On 19/20 December last year Argentina erupted after two years of economic, social and political crisis. Deepening recession after 1998 saw the country gradually engulfed by road blockades by the unemployed (piqueteros), eight general strikes, local uprisings, plus significant gains for the left in the November elections.

When the IMF refused President De La Rua’s requests for more loans De La Rua decided to freeze withdrawals of bank savings. The middle classes and better off workers were furious. Their anger spilled onto the streets.

A 36-hour general strike closed down the country for two days, December 13-14. The poor of the barrios, the unemployed, often led by women with their children, organised the distribution of food and began emptying the supermarkets and hypermarkets. The demonstrators rapidly raised the call with regard to the ruling elite that, “they ALL had to go”.

De La Rua attempted to form a national unity government with the Peronists, but was repulsed and gambled with a state of siege.

Without support from the army on the streets this simply ignited the “revolutionary days” of massive militant street demonstrations in which 31 people were killed. De La Rua was obliged to flee the presidential palace, the Casa Rosada, in a helicopter after the police were unable to win the battle of the Plaza de Mayo.

This was a tremendous victory of the people which forced the resignation of the government by revolutionary means. As the demonstrations continued the Peronists tried to find a president – Ramon Puerto and Rodriguez Saá came and went. The question of power was posed.

But the masses on the streets were unable to discover or create a positive alternative to the old gang. Presidents and governments were overthrown, but no organs of nation-wide alternative power were established.
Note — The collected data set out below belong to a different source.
Lemma keeps_AdjustBalance (userID : string) (delta : Z) (note actor : string) (now : Z) (id : string) :
  keeps T (AdjustBalance userID delta note actor now id).
Proof.
  unfold AdjustBalance. do 4 (apply keeps_bind; [apply keeps_pure, _|]; intros ?; cbv zeta).
  apply keeps_bind.
  - apply keeps_call. intros db r db' So H. exact (ApplyBalanceDelta_touches _ r db db' So H).
  - intros _. apply keeps_pure. unfold AdminBalance, SelfBalance. apply _.
Qed.

Lemma keeps_mint (pepper : option Pepper) (input : RedeemCodeInput) (createdBy : string) (now : Z)
    (draw : nat -> string * list Z) (i n : nat) : keeps T (mint_codes pepper input createdBy now draw i n).
Proof.
  revert i. induction n as [|n IH]; intros i; simpl; [apply keeps_pure, _|]. apply keeps_bind.
  - apply keeps_call. intros db x db' So H. apply transact_ok in H. cbv beta zeta in H. tx_invert; frame_touches.
  - intros _. apply keeps_bind; [apply IH|]. intros l. apply keeps_pure, _.
Qed.

Lemma keeps_CreateRedeemCodes (pepper : option Pepper) (input : RedeemCodeInput) (createdBy : string) (now : Z)
    (draw : nat -> string * list Z) : keeps T (CreateRedeemCodes pepper input createdBy now draw).
Proof.
  unfold CreateRedeemCodes. do 7 (apply keeps_bind; [apply keeps_pure, _|]; intros ?; cbv zeta). apply keeps_mint.
Qed.

Lemma keeps_DeleteRedeemCode (id : string) : keeps T (DeleteRedeemCode id).
Proof. apply keeps_call. intros db x db' So H. apply transact_ok in H. cbv beta zeta in H. tx_invert; frame_touches. Qed.

Lemma keeps_CreateInvite (input : InviteInput) (createdBy : string) (now : Z) (id : string) (buf : list Z) :
  keeps T (CreateInvite input createdBy now id buf).
Proof.
  unfold CreateInvite. do 3 (apply keeps_bind; [apply keeps_pure, _|]; intros ?).
  apply keeps_bind; [apply keeps_pure; unfold granted_plan_name; apply _|]. intros name.
  apply keeps_bind; [|intros _; apply keeps_pure, _].
  apply keeps_call. intros db x db' So H. apply transact_ok in H. cbv beta zeta in H. tx_invert; frame_touches.
Qed.

Lemma keeps_DeleteInvite (id : string) : keeps T (DeleteInvite id).
Proof.
  apply keeps_bind; [apply keeps_pure, _|]. intros _.
  apply keeps_call. intros db x db' So H. apply transact_ok in H. cbv beta zeta in H. tx_invert; frame_touches.
Qed.

(** ** The workers of the usage package *)

Lemma period_row_quiet (id : string) (p : UserSubscription -> bool) (f : UserSubscription -> UserSubscription) (n : nat)
    (db db' : StateDB) :
  (forall r, shape (f r) = shape r) -> sound db -> update_subscription id p f db = Ok (n, db') -> touches nobody db db'.
Proof.
  intros Hf So H. eapply touches_update; [done|exact H|..].
  - intros r. pose proof (f_equal UserSubscription.ID (Hf r)) as E. simpl in E. by rewrite E.
  - intros r Hin _. pose proof (f_equal UserSubscription.PlanSnapshotJSON (Hf r)) as E. simpl in E. split; [|by left].
    unfold readable. rewrite E. by apply (all_rows_readable db).
Qed.

Lemma keeps_AddUsed (id : string) (delta : Z) : keeps T (call (AddSubscriptionUsedBytes id delta) internal_error).
Proof.
  apply keeps_call. intros db x db' So H. apply transact_ok in H. apply tx_bind_ok in H as (n & db1 & H & Hn).
  assert (db' = db1) as -> by (destruct (n =? 0)%nat; [done|by injection Hn]).
  eapply period_row_quiet; [|done|exact H]. done.
Qed.

Lemma keeps_ResetPeriod (id : string) (from to : Z) : keeps T (call (ResetSubscriptionPeriod id from to) internal_error).
Proof.
  apply keeps_call. intros db x db' So H. apply transact_ok in H. apply tx_bind_ok in H as (n & db1 & H & Hn).
  assert (db' = db1) as ->.
  { destruct (0 <? n)%nat; [by injection Hn|by apply not_found_if_absent_ok in Hn]. }
  eapply period_row_quiet; [|done|exact H]. done.
Qed.
End Billing.
(* ===== verification/Effects.v ===== *)
(** * What a console operation is good for

    On top of the invariant of [ControlPlane]: disabling an account or a plan
    cuts its keys off at once, and a purchase puts the plan in force at once. *)

From Stdlib Require Import Ascii String.
From stdpp Require Import base gmap list strings relations.
From S2P Require Import Prelude Hoare Counters Model Store UsageTables Ledger GoStrings Keys Service Totp Accounts Sync Patch Access Codes Plans Tenants Invites Billing SyncPlans SyncAccounts SyncBilling ControlPlane.

(** ** Reading the live store off the tables *)

Lemma live_usable (T : Z) (s : Service) (k : AccessKey) (t : Z) :
  in_step_at T s -> In k (access_keys (engine s)) -> T <= t ->
  Usable (Get (AccessKey.ID k) (live s)) t = Usable (entry_of (engine s) k) t.
Proof.
  intros Hs Hk Ht. unfold Get. destruct (is_live _ _ _ Hs k Hk ltac:(tauto)) as [->|H]; [done|].
  destruct (H t Ht) as [-> ->]. done.
Qed.

Lemma disabled_user_unusable (db : StateDB) (k : AccessKey) (role : string) (t : Z) :
  standing (AccessKey.UserID k) db = Some (UserStatusDisabled, role) -> Usable (entry_of db k) t = false.
Proof.
  intros E. unfold entry_of. rewrite E. destruct (_ ==s KeyStatusActive); [|done]. simpl. by repeat case_match.
Qed.

(** The subscription that runs decides. *)
Lemma plan_of_running (db : StateDB) (r : UserSubscription) :
  sound db -> In r (user_subscriptions db) -> is_active r = true ->
  plan_of (rows_of (UserSubscription.UserID r) db) =
    SnapshotForPlan (Some r) (decode_snapshot (UserSubscription.PlanSnapshotJSON r)).
Proof.
  intros So Hr Ha. unfold rows_of. rewrite plan_of_shape. set (l := List.filter _ _).
  assert (In r l) as Hin by (apply List.filter_In; split; [done|by apply eqb_s_true]).
  destruct (DecidingSubscription_active l r) as (m & E & Hm & Hma); [|done|].
  { apply NoDup_map_filter, (sw_ids db (so_subs db So)). }
  unfold plan_of. rewrite E. apply List.filter_In in Hm as [Hm Hu]. apply eqb_s_true in Hu.
  assert (m = r) as -> by (apply (sw_active db (so_subs db So)); auto). done.
Qed.

(** ** Disabling an account *)

(** Nobody signed in as [id], and no key of [id] served. *)
Definition refused (k : AccessKey) (s : Service) (t : Z) : Prop := Usable (Get (AccessKey.ID k) (live s)) t = false.

Definition cut_off (id : string) (s : Service) (t : Z) : Prop :=
  (forall ses, In ses (sessions (engine s)) -> Session.UserID ses <> id) /\
  (forall k, In k (access_keys (engine s)) -> AccessKey.UserID k = id -> refused k s t).

Lemma status_written (id st : string) (now : Z) (x : unit) (db db' : StateDB) :
  setAccountStatusLocked id st now db = (Ok x, db') -> exists role, standing id db' = Some (st, role).
Proof.
  intros H. unfold setAccountStatusLocked in H. apply proc_bind_ok in H as (u & db1 & Hu & H).
  unfold account in Hu. destruct (GetUser id db) as [u'|] eqn:Eg; [|done]. injection Hu as -> ->.
  destruct (User.Status u ==s st) eqn:E.
  - injection H as _ <-. apply eqb_s_true in E. exists (User.Role u). unfold standing. by rewrite Eg, E.
  - apply proc_bind_ok in H as (y & db2 & Hr & H).
    assert (db2 = db1) as -> by (destruct (st ==s _); [by apply refuseIfLastAdmin_ok in Hr as [-> _]|by injection Hr as _ <-]).
    apply engine_call_ok in H. apply updateUserColumn_ok in H as [-> _]. exists (User.Role u).
    unfold standing. rewrite GetUser_update by done. rewrite Eg. apply GetUser_Some in Eg as [_ Eg].
    rewrite Eg, eqb_s_refl. done.
Qed.

Lemma end_sessions_ok (id : string) (x : unit) (s s' : Service) :
  end_sessions id s = (Ok x, s') ->
  s' = set_engine (set_sessions (sql_where (fun ses => negb (Session.UserID ses ==s id)) (sessions (engine s))) (engine s)) s.
Proof. intros [= _ <-]. done. Qed.

Lemma republish_engine (u : string) (s : Service) : engine (snd (republishUserKeys u s)) = engine s.
Proof.
  unfold republishUserKeys, mbind, proc_bind, read, svc_get, proc_get. destruct (GetUser u (engine s)); [|done].
  unfold userPlanSnapshot, mbind, proc_bind, svc_get, proc_get, or_fail. by destruct (SnapshotFromSubscription _).
Qed.

(** C7: Disabling an account takes effect before the call returns: no session of
    it is left and none of its keys is served any more, whatever their own
    expiry or the plan. *)
Theorem disabling_an_account_cuts_it_off (T : Z) (id : string) (now : Z) (s s' : Service) (v : AdminUserView) (t : Z) :
  in_step_at T s -> SetTenantUserStatus id UserStatusDisabled now s = (Ok v, s') -> T <= t -> cut_off id s' t.
Proof.
  intros Hs H Ht. pose proof (keeps_snd T _ s (keeps_SetTenantUserStatus T id UserStatusDisabled now) Hs) as Hs'.
  rewrite H in Hs'. simpl in Hs'. unfold SetTenantUserStatus, SetAccountStatus in H.
  apply proc_bind_ok in H as (? & ? & Hc & H). apply check_ok in Hc as [_ ->].
  apply proc_bind_ok in H as (? & s1 & Ha & H). apply account_call_ok in Ha as (db1 & Ha & ->).
  apply proc_bind_ok in Ha as (? & ? & Hc & Ha). apply check_ok in Hc as [_ ->].
  apply status_written in Ha as (role & Est).
  apply proc_bind_ok in H as (? & s2 & He & H). apply end_sessions_ok in He as ->.
  apply proc_bind_ok in H as (? & s3 & Hp & H).
  match type of Hp with _ ?st = _ => pose proof (republish_engine id st) as E3 end. rewrite Hp in E3. simpl in E3.
  pose proof (pure_run (m := tenantUserView id) s3) as E4. rewrite H in E4. simpl in E4. subst s'. split.
  - rewrite E3. simpl. intros ses Hin. apply sql_where_In in Hin as [_ Hn]. by apply negb_true_iff, eqb_s_false in Hn.
  - intros k Hk Hu. unfold refused. rewrite (live_usable T) by done. apply (disabled_user_unusable _ _ role).
    rewrite Hu. unfold standing. rewrite E3. exact Est.
Qed.

(** ** Disabling a plan *)

(** The terms the row carries are those of a disabled plan. *)
Definition stopped (r : UserSubscription) : Prop :=
  exists p, UserSubscription.PlanSnapshotJSON r = SnapPlan p /\ Plan.Status p = planStatusDisabled.

Definition runs_on (pid : string) (r : UserSubscription) : Prop := UserSubscription.PlanID r = pid /\ is_active r = true.

Lemma stopped_unusable (db : StateDB) (r : UserSubscription) (k : AccessKey) (t : Z) :
  sound db -> In r (user_subscriptions db) -> is_active r = true -> stopped r ->
  AccessKey.UserID k = UserSubscription.UserID r -> Usable (entry_of db k) t = false.
Proof.
  intros So Hr Ha (p & Ej & Es) Hu. unfold entry_of. rewrite Hu, plan_of_running by done.
  destruct (_ ==s KeyStatusActive); [|done]. destruct (standing _ db) as [st|]; [|done]. cbn [fmap option_fmap option_map].
  apply stopped_plan_unusable; simpl; unfold is_active in Ha; rewrite Ha, Ej; simpl; by rewrite Es.
Qed.

Lemma UpdateTerms_rows (s : UserSubscription) (x : unit) (db db' : StateDB) :
  UpdateUserSubscriptionTerms s db = (Ok x, db') ->
  user_subscriptions db' =
    sql_update (fun r => (UserSubscription.ID r ==s UserSubscription.ID s) && true) (terms_of (subscription_row s))
      (user_subscriptions db).
Proof.
  intros H. apply transact_ok in H. apply tx_bind_ok in H as (n & db1 & H & Hn).
  apply not_found_if_absent_ok in Hn as ->. by apply update_subscription_ok in H as (_ & -> & _).
Qed.

(** The rewriting of a list of rows, each to terms that stop it. *)
Lemma rewrite_all_stops (pid : string) (g : UserSubscription -> UserSubscription) (l : list UserSubscription)
    (x : unit) (s s' : Service) :
  (forall sub, UserSubscription.ID (g sub) = UserSubscription.ID sub /\ stopped (g sub)) ->
  (forall r, In r (user_subscriptions (engine s)) -> runs_on pid r ->
     stopped r \/ exists sub, In sub l /\ UserSubscription.ID sub = UserSubscription.ID r) ->
  (forall sub, In sub l -> UserSubscription.PlanID (g sub) = pid) ->
  proc_for (fun sub => rewrite_subscription (g sub)) l s = (Ok x, s') ->
  forall r, In r (user_subscriptions (engine s')) -> runs_on pid r -> stopped r.
Proof.
  intros Hg. revert s. induction l as [|sub l IH]; intros s Hall Hp H; simpl in H.
  { injection H as _ <-. intros r Hr Hrun. destruct (Hall r Hr Hrun) as [?|(q & [] & _)]. done. }
  apply proc_bind_ok in H as (y & s1 & H1 & H). eapply IH; [| |exact H]; [|intros q Hq; apply Hp; by right].
  unfold rewrite_subscription in H1. apply proc_bind_ok in H1 as (z & s2 & Hc & H1).
  apply call_ok in Hc as (db2 & Hc & ->). apply UpdateTerms_rows in Hc.
  pose proof (republish_engine (UserSubscription.UserID (g sub)) (set_engine db2 s)) as E1. rewrite H1 in E1. simpl in E1.
  rewrite E1, Hc. destruct (Hg sub) as [Eid Hst]. intros r Hr Hrun. apply sql_update_In in Hr as (q & Hq & ->).
  rewrite andb_true_r in *. destruct (UserSubscription.ID q ==s UserSubscription.ID (g sub)) eqn:E.
  - left. destruct Hst as (p & Ej & Es). exists p. split; [|done]. simpl. by rewrite Ej.
  - destruct (Hall q Hq Hrun) as [?|(c & [<-|Hin] & Ec)]; [by left| |right; by exists c].
    apply eqb_s_false in E. congruence.
Qed.

Lemma on_plan_spec (plan : Plan) (db : StateDB) (r : UserSubscription) :
  In r (on_plan plan db) <-> In r (user_subscriptions db) /\ runs_on (Plan.ID plan) r.
Proof.
  unfold on_plan, ListActiveUserSubscriptions, runs_on. rewrite List.filter_In, sort_by_In, sql_where_In, eqb_s_true.
  tauto.
Qed.
(** ** Handlers *)

(** Walk down a handler; the calls are resolved one by one. *)
Ltac move_on :=
  cbv zeta;
  lazymatch goal with
  | |- forall _, _ => intros ?; move_on
  | |- Moves _ (mbind _ _) => apply moves_bind; [apply _|move_on|move_on]
  | |- Moves _ (check _ _) => apply moves_pure; [apply _|apply pure_check]
  | |- Moves _ (if _ then _ else _) => apply moves_if; move_on
  | |- Moves _ (match ?o with Some _ => _ | None => _ end) => destruct o; move_on
  | |- _ => apply _
  end.

#[local] Instance moves_call {A} (m : Method A) (h : StateErr -> SvcErr) : StoreMethod m -> Moves store_moves (call m h).
Proof.
  intros Hm s. specialize (Hm (engine s)). unfold store_moves, call. by destruct (m (engine s)) as [[a|e] db].
Qed.
#[local] Instance moves_publish f : Moves store_moves (publish f).
Proof. intros s. apply rtc_refl. Qed.
#[local] Instance moves_count f : Moves store_moves (count f).
Proof. intros s. apply rtc_refl. Qed.
#[local] Instance moves_for {A} (f : A -> Svc unit) (l : list A) :
  (forall x, Moves store_moves (f x)) -> Moves store_moves (proc_for f l).
Proof. intros Hf. induction l as [|x l IH]; simpl; apply _. Qed.
(* ===== verification/Float64.v ===== *)
(** * Doubles

    What the sources do with [float64]: IEEE 754 binary64 in its specification
    form, the conversions from and to int64, and a duration in seconds. *)

From Stdlib Require Import SpecFloat.
From stdpp Require Import base numbers.
From S2P Require Import Prelude.

Definition float64 (n : Z) : spec_float := binary_normalize 53 1024 n 0 false.

Definition fadd : spec_float -> spec_float -> spec_float := SFadd 53 1024.
Definition fsub : spec_float -> spec_float -> spec_float := SFsub 53 1024.
Definition fmul : spec_float -> spec_float -> spec_float := SFmul 53 1024.
Definition fdiv : spec_float -> spec_float -> spec_float := SFdiv 53 1024.

(** [math.Trunc] as an integer, where the value has one. *)
Definition trunc (f : spec_float) : option Z :=
  match f with
  | S754_zero _ => Some 0
  | S754_finite neg m e =>
      let v := if 0 <=? e then Zpos m * 2 ^ e else Zpos m / 2 ^ (- e) in
      Some (if neg then - v else v)
  | _ => None
  end.

(** The conversion to int64: towards zero; what does not fit is the
    implementation's choice, the least integer on amd64. *)
Definition int64_of (f : spec_float) : Z :=
  match trunc f with
  | Some z => if (int64_min <=? z) && (z <=? int64_max) then z else int64_min
  | None => int64_min
  end.

(** [time.Duration.Seconds]. *)
Definition Second : Z := 1000000000.
Definition Seconds (d : Z) : spec_float :=
  fadd (float64 (Z.quot d Second)) (fdiv (float64 (Z.rem d Second)) (float64 Second)).

(** [time.Duration.Milliseconds]. *)
Definition Milliseconds (d : Z) : Z := Z.quot d 1000000.
(** Swap the last element into the freed position, then shorten by one.  The
    element moved is named by [last], which is in range when the index is. *)
Definition RemoveNode (h : Hash) (rv : RoutableView) : RoutableView :=
  let s := shard_at h rv in
  match index s !! h with
  | None => rv
  | Some idx =>
      let last := (length (nodes s) - 1)%nat in
      let moved := default ZeroHash (nodes s !! last) in
      let s' := if (idx =? last)%nat then s
                else mkShard (<[idx := moved]> (nodes s)) (<[moved := idx]> (index s)) in
      set_shard (shardFor h) (mkShard (take last (nodes s')) (delete h (index s'))) (-1) rv
  end.

Definition ContainsNode (h : Hash) (rv : RoutableView) : bool :=
  match index (shard_at h rv) !! h with Some _ => true | None => false end.

Definition Size (rv : RoutableView) : Z := view_size rv.

Fixpoint pick_in (target : Z) (l : list shard) : option Hash :=
  match l with
  | [] => None
  | s :: l' =>
      let n := Z.of_nat (length (nodes s)) in
      if target <? n then nodes s !! Z.to_nat target else pick_in (target - n) l'
  end.

(** [draw] is the generator's next value; [IntN total] reduces it. *)
Definition RandomPick (draw : Z) (rv : RoutableView) : option Hash :=
  let total := Size rv in
  if total =? 0 then None else pick_in (draw mod total) (shards rv).
(* ===== verification/Router.v ===== *)
(** * Routing

    [src/internal/routing/router.go] (route selection and lease management),
    [random.go] and [latency_eval.go] (the choice between two random candidates
    by latency and load), [rotation_tombstone.go] (avoiding the previous
    address), [lease_cleaner.go] and [scheduled_rotator.go] (the two sweeps).

    The pool behind the router is the interface [PoolAccessor] of the source, a
    record of functions here.  The random generator is a list of draws, the
    clock an argument.  Scores are IEEE 754 doubles in their specification
    form. *)

From Stdlib Require Import Ascii String SpecFloat.
From stdpp Require Import base gmap list strings numbers.
From S2P Require Import Prelude GoStrings Netip Float64 Latency RoutableView Leases.

(** ** What the router reads *)

(** A node: its egress address and, where it has a latency table, the read of
    one domain's statistics. *)
Record NodeEntry := mkNodeEntry {
  GetEgressIP : Addr;
  LatencyTable : option (string -> option DomainLatencyStats)
}.

Module Platform.
Record Platform := mkPlatform {
  ID : string;
  Name : string;
  StickyTTLNs : Z;
  AllocationPolicy : string;
  ScheduledRotationIntervalNs : Z;
  ScheduledRotationEnabled : bool;
  RotationAvoidPreviousIP : bool;
  View : RoutableView
}.
End Platform.
Abbreviation Platform := Platform.Platform.
(** The composite keys, in the order of their columns. *)
Abbreviation NodeLatencyKey := (string * string)%type.
Abbreviation SubscriptionNodeKey := (string * string)%type.
Abbreviation LeaseKey := (string * leaseOwner)%type.

(** What names the row of a table. *)
Class Keyed (K V : Type) := primary_key : V -> K.

#[global] Instance static_keyed : Keyed string NodeStatic.NodeStatic := NodeStatic.Hash.
#[global] Instance dynamic_keyed : Keyed string NodeDynamic.NodeDynamic := NodeDynamic.Hash.
#[global] Instance latency_keyed : Keyed NodeLatencyKey NodeLatency.NodeLatency :=
  fun r => (NodeLatency.NodeHash r, NodeLatency.Domain r).
#[global] Instance subnode_keyed : Keyed SubscriptionNodeKey SubscriptionNode.SubscriptionNode :=
  fun r => (SubscriptionNode.SubscriptionID r, SubscriptionNode.NodeHash r).
#[global] Instance lease_keyed : Keyed LeaseKey LeaseRow.Lease :=
  fun r => (LeaseRow.PlatformID r, owner (LeaseRow.UserID r) (LeaseRow.Account r)).

Section Tables.
Context {K V : Type} `{Countable K} {HK : Keyed K V}.

Definition upsert_rows (rows : list V) (t : gmap K V) : gmap K V :=
  fold_left (fun t v => <[primary_key v := v]> t) rows t.

Definition delete_rows (keys : list K) (t : gmap K V) : gmap K V :=
  fold_left (fun t k => delete k t) keys t.
End Tables.

(** ** cache.db *)

Record CacheRepo := mkCacheRepo {
  nodes_static : gmap string NodeStatic.NodeStatic;
  subscription_nodes : gmap SubscriptionNodeKey SubscriptionNode.SubscriptionNode;
  nodes_dynamic : gmap string NodeDynamic.NodeDynamic;
  node_latency : gmap NodeLatencyKey NodeLatency.NodeLatency;
  leases_table : gmap LeaseKey LeaseRow.Lease
}.

Definition emptyCache : CacheRepo := mkCacheRepo ∅ ∅ ∅ ∅ ∅.

Record FlushOps := mkFlushOps {
  NodesStaticOps : list NodeStatic.NodeStatic * list string;
  SubscriptionNodesOps : list SubscriptionNode.SubscriptionNode * list SubscriptionNodeKey;
  NodesDynamicOps : list NodeDynamic.NodeDynamic * list string;
  NodeLatencyOps : list NodeLatency.NodeLatency * list NodeLatencyKey;
  LeasesOps : list LeaseRow.Lease * list LeaseKey
}.

(** The transaction commits or leaves the file as it was; [commits] says which.
    Within one table upserts precede deletes. *)
Definition FlushTx (commits : bool) (ops : FlushOps) (c : CacheRepo) : bool * CacheRepo :=
  if negb commits then (false, c)
  else
    let run {K V} `{Countable K} `{!Keyed K V} (o : list V * list K) (t : gmap K V) :=
      delete_rows (snd o) (upsert_rows (fst o) t) in
    (true,
     mkCacheRepo (run (NodesStaticOps ops) (nodes_static c)) (run (SubscriptionNodesOps ops) (subscription_nodes c))
       (run (NodesDynamicOps ops) (nodes_dynamic c)) (run (NodeLatencyOps ops) (node_latency c))
       (run (LeasesOps ops) (leases_table c))).

Definition LoadAllNodesStatic (c : CacheRepo) : list NodeStatic.NodeStatic := (map_to_list (nodes_static c)).*2.
Definition LoadAllNodesDynamic (c : CacheRepo) : list NodeDynamic.NodeDynamic := (map_to_list (nodes_dynamic c)).*2.
Definition LoadAllNodeLatency (c : CacheRepo) : list NodeLatency.NodeLatency := (map_to_list (node_latency c)).*2.
Definition LoadAllSubscriptionNodes (c : CacheRepo) : list SubscriptionNode.SubscriptionNode :=
  (map_to_list (subscription_nodes c)).*2.
Definition LoadAllLeases (c : CacheRepo) : list LeaseRow.Lease := (map_to_list (leases_table c)).*2.

(** ** The engine *)

Record StateEngine := mkStateEngine {
  dirtyNodesStatic : gmap string DirtyOp;
  dirtySubscriptionNodes : gmap SubscriptionNodeKey DirtyOp;
  dirtyNodesDynamic : gmap string DirtyOp;
  dirtyNodeLatency : gmap NodeLatencyKey DirtyOp;
  dirtyLeases : gmap LeaseKey DirtyOp
}.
This reflected the political weakness of the working class, the lack of an organised expression of its own independent political class interests on a national level.

Generally speaking, the working class joined in the actions of 19 and 20 December mainly as individuals, or specific workplaces but not as an organised force. The working class did not enter the stage as a leading force, because of its own misleaders – the leaders of the union federations, two CGTs and the CTA, and the leadership of the piqueteros too.

It was the political responsibility of the TU leaderships and the leaderships of the piqueteros that no general strike took place. They actually called off a general strike and aided the ruling class in the moment of its most severe crisis.

The conservative and corrupt bureaucrats of the official CGT were of one mind with the more militant and even radical leaders of the CGT Dissidente (Moyano) and the CTA (Genaro), the CCC and the national Piqueteros’ leadership: demobilise the working class, and cancel the general strike.

This treachery allowed the ruling class a breathing space and in early January the bourgeois parties united behind a new president – the Peronist Duhalde. His government – unlike De la Rua’s and Saá’s – was backed by all sectors of the ruling class. Furthermore, it had the support of the trade union leaders.

Duhalde’s government represents the attempt to derail and defeat the revolution, by incorporating the labour aristocracy (via the trade union bureaucrats), and the Peronist worker and popular base in the suburbs of the large cities via the party apparatus.

As the Economist said last month: “Its grip on the lower orders of the Buenos Aires rustbelt has helped to ensure social peace.”

Breaking the political influence of the union bureaucracy and of Peronism in the working class and creating a revolutionary workers’ party remain the crucial strategic problems of the Argentine revolution.